--- LISTED RECORDS Enclosed Below ---

(** * pdf_converter_app.py: the text-to-record pipeline of the payroll converter

    A shallow embedding of [processar_pdf_para_streamlit]
    (src/pdf_converter_app.py, lines 10-113) and of the library functions it
    calls: [str.strip], [in], [str.startswith], [str.replace], [str.split],
    [re.compile(...).match] with its groups, and [float].

    Python text is a sequence of code points.  Here a character is one of
    Rocq's 256 [ascii] values, read as the code point of the same number
    (U+0000 to U+00FF), and a [str] is a list of them.  The character classes
    below are Python's, restricted to that range. *)

From Stdlib Require Import Ascii String List Bool Arith ZArith NArith Lia.
From Stdlib Require Import Floats.SpecFloat.
From Stdlib Require DecimalString.
Import ListNotations.

Local Open Scope list_scope.

(* ================================================================== *)
(** ** Python strings *)

Definition str := list ascii.

(** A Rocq literal holds the UTF-8 bytes of its text; [py] reads the two-byte
    sequences for U+0080 to U+00FF back into one character, so that
    [py "..."] is the Python literal with the same text. *)
Fixpoint latin1_of_utf8 (bs : list ascii) : str :=
  match bs with
  | [] => []
  | b :: bs' =>
      match b, bs' with
      | Ascii false true false false false false true true, c :: bs'' =>
          (* 0xC2 0x80-0xBF: U+0080 to U+00BF *)
          c :: latin1_of_utf8 bs''
      | Ascii true true false false false false true true,
        Ascii b0 b1 b2 b3 b4 b5 _ _ :: bs'' =>
          (* 0xC3 0x80-0xBF: U+00C0 to U+00FF *)
          Ascii b0 b1 b2 b3 b4 b5 true true :: latin1_of_utf8 bs''
      | _, _ => b :: latin1_of_utf8 bs'
      end
  end.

--- End of Enclosed LISTED RECORDS ---

HOW TO COMPLETE THIS TASK: Only the lines above from the one with "Definition str := list ascii." up to and including the one with "c :: latin1_of_utf8 bs''" should be repeated, exactly as written.

RESULT OF THIS TASK:
Definition str := list ascii.

(** A Rocq literal holds the UTF-8 bytes of its text; [py] reads the two-byte
    sequences for U+0080 to U+00FF back into one character, so that
    [py "..."] is the Python literal with the same text. *)
Fixpoint latin1_of_utf8 (bs : list ascii) : str :=
  match bs with
  | [] => []
  | b :: bs' =>
      match b, bs' with
      | Ascii false true false false false false true true, c :: bs'' =>
          (* 0xC2 0x80-0xBF: U+0080 to U+00BF *)
          c :: latin1_of_utf8 bs''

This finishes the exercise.